THE PROBLEM:
Using the data below, return the stretch from the line that contains "(* ===== verification/SetupPool.v ===== *)" through the line that contains "[Engine.Close] (engine_shutdown.go).", both included, exactly as it stands and nothing beyond it.

══════

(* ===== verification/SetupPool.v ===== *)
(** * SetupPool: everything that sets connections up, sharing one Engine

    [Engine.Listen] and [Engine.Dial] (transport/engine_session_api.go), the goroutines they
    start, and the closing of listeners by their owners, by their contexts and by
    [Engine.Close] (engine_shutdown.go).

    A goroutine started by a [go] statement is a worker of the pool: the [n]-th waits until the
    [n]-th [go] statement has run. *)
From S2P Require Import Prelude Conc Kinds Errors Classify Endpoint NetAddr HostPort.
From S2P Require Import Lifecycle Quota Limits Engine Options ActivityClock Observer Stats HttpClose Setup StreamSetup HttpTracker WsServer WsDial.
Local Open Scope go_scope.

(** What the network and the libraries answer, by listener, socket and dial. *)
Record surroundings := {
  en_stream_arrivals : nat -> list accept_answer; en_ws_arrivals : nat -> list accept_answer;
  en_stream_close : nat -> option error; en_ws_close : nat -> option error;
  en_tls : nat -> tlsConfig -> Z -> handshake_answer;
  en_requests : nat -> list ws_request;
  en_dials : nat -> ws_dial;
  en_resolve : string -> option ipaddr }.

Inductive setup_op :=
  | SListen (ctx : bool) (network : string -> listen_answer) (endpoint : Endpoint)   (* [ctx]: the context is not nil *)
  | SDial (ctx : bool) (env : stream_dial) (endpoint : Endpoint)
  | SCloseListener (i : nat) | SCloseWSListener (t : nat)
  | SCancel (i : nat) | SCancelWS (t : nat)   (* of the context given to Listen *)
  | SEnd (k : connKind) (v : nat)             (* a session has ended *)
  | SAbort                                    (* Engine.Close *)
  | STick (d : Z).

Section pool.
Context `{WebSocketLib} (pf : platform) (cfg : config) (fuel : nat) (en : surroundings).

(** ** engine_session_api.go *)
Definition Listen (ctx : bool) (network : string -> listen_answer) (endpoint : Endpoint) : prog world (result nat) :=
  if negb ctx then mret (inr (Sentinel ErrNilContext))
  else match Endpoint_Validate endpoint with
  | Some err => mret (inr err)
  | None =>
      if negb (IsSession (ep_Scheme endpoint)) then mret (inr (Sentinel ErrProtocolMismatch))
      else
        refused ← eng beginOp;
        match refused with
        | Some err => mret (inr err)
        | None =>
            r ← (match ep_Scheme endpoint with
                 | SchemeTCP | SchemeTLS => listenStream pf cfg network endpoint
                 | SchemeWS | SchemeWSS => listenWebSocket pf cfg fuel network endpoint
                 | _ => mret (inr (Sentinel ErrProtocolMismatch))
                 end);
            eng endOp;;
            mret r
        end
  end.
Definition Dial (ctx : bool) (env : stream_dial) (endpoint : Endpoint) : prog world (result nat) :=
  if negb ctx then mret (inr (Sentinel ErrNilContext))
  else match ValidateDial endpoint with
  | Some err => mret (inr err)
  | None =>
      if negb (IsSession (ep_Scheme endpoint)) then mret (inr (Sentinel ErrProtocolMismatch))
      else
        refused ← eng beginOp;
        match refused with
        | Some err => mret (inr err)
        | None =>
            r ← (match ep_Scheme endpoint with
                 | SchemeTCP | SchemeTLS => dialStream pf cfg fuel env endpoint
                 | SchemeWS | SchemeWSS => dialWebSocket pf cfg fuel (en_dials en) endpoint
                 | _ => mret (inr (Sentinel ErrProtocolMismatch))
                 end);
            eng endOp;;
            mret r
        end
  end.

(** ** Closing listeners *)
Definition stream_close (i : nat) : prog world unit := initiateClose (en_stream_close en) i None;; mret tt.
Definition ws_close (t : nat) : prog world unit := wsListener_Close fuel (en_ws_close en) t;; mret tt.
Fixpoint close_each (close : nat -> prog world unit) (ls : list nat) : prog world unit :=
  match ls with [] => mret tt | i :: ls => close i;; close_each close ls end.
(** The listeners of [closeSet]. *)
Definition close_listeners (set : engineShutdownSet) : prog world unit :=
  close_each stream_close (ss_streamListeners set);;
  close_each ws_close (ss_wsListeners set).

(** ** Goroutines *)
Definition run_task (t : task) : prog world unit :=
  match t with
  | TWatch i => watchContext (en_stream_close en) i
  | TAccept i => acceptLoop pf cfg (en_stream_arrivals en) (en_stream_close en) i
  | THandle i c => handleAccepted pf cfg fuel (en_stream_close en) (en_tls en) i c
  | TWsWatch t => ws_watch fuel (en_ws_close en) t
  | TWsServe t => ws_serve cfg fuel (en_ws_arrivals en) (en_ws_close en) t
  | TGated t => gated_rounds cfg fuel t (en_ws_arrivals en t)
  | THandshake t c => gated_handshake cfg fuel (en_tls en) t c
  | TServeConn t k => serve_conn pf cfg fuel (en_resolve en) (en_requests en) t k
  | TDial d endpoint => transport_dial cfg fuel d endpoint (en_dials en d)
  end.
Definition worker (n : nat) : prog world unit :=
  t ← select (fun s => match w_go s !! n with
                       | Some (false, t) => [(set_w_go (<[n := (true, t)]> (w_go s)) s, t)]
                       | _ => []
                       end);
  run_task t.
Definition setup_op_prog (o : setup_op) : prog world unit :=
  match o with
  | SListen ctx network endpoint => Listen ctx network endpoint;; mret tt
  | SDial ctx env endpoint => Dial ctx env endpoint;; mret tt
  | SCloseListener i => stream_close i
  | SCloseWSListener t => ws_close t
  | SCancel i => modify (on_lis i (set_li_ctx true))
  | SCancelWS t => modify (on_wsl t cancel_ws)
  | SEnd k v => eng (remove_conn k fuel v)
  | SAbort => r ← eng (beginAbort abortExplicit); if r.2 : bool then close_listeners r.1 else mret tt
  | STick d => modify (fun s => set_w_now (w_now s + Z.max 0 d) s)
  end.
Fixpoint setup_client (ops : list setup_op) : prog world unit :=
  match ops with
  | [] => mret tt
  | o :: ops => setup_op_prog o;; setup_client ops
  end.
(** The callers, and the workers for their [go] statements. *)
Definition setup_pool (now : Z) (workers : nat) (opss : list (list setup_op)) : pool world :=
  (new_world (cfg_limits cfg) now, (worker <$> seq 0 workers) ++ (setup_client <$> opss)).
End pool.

══════

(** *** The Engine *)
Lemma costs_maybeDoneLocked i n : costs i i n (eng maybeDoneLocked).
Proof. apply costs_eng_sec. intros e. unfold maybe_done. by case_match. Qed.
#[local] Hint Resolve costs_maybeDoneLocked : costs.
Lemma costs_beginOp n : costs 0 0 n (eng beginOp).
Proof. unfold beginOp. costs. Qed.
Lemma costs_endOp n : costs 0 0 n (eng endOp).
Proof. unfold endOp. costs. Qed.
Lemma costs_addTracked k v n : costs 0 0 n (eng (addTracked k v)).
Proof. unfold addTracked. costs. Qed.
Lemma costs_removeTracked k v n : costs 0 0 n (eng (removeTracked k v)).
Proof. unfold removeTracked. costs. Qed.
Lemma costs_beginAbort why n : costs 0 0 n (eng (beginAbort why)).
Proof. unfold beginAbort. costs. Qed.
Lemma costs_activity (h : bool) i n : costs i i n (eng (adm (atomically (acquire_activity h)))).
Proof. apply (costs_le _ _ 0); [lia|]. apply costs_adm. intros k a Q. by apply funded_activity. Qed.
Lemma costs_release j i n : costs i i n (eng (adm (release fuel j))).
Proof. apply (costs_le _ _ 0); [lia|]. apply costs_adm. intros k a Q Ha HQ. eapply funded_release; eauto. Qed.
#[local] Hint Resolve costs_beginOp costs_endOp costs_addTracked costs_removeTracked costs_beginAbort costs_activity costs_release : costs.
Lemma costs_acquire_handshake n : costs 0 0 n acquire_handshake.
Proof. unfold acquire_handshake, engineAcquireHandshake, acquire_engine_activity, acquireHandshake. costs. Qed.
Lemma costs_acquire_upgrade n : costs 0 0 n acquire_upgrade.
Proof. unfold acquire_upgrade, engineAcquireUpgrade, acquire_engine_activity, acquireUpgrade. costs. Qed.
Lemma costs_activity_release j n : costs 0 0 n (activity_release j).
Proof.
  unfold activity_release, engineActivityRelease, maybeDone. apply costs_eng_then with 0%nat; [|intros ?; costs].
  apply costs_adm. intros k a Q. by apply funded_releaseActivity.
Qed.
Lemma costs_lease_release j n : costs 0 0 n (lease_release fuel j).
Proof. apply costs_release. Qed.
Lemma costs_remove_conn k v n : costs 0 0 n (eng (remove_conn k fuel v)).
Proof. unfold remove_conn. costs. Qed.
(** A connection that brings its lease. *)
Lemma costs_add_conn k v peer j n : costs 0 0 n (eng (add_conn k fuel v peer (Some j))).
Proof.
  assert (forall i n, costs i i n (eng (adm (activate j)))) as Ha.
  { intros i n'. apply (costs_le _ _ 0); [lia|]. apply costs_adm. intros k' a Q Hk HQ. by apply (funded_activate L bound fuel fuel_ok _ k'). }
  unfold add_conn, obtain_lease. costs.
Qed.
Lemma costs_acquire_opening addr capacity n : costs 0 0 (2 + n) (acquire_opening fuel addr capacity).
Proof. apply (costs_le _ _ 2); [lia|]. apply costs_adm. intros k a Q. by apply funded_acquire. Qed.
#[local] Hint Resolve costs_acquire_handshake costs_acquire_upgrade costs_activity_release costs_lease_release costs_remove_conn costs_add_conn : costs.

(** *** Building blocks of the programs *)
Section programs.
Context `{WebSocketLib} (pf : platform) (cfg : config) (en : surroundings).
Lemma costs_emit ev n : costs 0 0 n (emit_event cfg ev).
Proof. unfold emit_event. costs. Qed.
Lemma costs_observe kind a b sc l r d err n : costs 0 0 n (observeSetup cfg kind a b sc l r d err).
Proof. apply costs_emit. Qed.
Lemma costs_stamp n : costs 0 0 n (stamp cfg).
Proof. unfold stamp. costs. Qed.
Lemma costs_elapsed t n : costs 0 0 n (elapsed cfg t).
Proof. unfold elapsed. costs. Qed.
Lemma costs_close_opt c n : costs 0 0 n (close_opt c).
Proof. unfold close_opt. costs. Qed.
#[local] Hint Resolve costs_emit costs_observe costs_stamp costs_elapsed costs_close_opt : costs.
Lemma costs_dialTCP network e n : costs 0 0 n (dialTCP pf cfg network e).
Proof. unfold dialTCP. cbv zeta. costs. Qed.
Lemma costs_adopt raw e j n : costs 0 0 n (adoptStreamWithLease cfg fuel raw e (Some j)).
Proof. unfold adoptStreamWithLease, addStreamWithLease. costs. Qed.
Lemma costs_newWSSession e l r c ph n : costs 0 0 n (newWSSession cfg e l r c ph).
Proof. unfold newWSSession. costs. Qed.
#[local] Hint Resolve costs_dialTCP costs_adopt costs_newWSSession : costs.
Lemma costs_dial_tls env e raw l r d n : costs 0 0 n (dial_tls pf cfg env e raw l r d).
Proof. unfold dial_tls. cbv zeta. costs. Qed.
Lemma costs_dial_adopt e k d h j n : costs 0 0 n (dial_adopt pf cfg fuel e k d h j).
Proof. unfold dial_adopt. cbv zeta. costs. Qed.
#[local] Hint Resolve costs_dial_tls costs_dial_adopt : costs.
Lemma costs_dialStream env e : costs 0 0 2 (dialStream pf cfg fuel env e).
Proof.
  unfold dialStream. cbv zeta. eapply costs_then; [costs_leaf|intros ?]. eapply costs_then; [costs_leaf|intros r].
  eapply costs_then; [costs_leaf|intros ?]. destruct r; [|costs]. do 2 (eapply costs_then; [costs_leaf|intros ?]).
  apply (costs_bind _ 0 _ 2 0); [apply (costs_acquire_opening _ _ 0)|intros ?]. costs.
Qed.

══════

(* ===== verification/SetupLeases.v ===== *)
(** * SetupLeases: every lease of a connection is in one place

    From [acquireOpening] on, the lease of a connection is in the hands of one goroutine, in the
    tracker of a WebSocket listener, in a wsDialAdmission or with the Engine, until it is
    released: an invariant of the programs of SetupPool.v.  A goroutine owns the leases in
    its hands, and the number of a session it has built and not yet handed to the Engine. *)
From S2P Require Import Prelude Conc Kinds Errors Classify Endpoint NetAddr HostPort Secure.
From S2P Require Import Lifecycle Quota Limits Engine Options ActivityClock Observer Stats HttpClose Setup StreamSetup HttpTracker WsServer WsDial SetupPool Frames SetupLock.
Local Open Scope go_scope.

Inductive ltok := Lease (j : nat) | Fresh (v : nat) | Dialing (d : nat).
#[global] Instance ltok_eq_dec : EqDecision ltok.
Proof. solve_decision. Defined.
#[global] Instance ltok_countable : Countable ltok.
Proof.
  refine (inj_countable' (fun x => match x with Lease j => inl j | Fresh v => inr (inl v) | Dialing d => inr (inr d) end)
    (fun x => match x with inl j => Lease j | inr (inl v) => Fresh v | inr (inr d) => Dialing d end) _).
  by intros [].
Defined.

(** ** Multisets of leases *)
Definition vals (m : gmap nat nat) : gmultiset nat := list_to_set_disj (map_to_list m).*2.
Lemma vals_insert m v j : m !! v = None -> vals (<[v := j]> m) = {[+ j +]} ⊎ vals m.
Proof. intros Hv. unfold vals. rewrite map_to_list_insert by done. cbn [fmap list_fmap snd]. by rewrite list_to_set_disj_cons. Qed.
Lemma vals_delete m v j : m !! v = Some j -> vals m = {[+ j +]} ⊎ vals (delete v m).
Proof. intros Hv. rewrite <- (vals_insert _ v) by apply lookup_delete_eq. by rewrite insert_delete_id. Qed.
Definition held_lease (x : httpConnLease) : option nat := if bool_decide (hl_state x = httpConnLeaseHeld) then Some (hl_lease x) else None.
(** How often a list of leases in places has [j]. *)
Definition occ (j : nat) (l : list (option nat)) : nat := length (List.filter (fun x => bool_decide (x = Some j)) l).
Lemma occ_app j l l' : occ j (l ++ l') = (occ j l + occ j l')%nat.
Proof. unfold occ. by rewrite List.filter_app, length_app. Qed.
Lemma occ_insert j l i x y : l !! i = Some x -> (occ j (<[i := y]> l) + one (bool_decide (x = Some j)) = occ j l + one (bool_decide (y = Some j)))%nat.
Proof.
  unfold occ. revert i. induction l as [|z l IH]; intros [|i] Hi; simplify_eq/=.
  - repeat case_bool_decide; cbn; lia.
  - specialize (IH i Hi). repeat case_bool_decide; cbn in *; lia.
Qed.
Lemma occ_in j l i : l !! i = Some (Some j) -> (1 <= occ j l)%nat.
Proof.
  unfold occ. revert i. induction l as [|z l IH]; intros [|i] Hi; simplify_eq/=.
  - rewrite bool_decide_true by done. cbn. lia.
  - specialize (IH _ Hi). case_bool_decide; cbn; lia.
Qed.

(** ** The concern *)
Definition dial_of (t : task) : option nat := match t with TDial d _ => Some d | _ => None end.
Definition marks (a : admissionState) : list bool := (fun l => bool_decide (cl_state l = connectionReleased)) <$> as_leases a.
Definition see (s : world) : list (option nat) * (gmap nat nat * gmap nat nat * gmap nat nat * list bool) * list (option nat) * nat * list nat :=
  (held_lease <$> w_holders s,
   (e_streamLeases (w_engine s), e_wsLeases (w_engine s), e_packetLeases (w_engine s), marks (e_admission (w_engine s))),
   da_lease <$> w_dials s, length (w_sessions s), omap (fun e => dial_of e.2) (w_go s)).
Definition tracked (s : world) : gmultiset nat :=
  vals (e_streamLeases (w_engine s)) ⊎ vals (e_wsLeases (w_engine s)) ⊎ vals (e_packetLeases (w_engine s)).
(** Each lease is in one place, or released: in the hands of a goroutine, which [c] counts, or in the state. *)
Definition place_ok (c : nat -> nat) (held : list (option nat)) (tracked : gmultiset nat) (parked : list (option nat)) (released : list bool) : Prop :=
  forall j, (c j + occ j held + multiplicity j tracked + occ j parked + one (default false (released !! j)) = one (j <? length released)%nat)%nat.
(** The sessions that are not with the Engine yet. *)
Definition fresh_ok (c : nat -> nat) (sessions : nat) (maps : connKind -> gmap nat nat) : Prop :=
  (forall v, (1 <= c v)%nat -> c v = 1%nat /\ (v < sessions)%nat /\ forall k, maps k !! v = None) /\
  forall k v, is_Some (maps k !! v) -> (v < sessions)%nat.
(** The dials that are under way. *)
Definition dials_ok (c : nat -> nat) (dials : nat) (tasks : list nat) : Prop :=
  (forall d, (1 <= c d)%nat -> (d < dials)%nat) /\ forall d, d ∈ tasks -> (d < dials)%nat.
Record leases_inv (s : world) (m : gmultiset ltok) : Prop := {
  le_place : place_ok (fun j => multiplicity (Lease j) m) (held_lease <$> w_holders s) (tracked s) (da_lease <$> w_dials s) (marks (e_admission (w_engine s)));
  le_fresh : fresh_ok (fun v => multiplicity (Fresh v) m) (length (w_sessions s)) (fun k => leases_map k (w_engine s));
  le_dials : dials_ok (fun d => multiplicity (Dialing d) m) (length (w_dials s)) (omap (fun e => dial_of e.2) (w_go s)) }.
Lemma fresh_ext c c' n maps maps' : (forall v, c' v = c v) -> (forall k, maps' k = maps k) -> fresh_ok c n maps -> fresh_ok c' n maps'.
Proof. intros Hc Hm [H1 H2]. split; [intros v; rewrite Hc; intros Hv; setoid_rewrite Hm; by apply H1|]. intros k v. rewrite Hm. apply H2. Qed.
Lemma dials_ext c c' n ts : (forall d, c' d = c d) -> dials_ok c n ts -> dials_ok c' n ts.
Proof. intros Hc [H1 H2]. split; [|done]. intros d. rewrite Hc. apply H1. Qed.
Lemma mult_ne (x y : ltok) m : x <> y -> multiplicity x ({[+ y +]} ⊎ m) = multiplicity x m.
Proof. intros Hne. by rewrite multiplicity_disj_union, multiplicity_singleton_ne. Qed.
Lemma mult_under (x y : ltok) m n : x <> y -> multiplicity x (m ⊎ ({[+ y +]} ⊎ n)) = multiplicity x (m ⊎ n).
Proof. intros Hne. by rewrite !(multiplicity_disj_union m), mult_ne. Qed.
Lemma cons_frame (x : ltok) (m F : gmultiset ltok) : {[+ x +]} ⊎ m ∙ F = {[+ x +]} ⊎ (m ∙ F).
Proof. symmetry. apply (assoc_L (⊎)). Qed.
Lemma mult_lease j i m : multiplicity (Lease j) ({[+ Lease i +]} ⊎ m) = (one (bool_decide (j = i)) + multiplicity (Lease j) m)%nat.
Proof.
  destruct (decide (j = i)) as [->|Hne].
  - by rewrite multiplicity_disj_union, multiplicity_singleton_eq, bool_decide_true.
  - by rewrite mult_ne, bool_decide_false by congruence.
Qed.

══════

ANSWER TO THIS PROBLEM:
(* ===== verification/SetupPool.v ===== *)
(** * SetupPool: everything that sets connections up, sharing one Engine

    [Engine.Listen] and [Engine.Dial] (transport/engine_session_api.go), the goroutines they
    start, and the closing of listeners by their owners, by their contexts and by
    [Engine.Close] (engine_shutdown.go).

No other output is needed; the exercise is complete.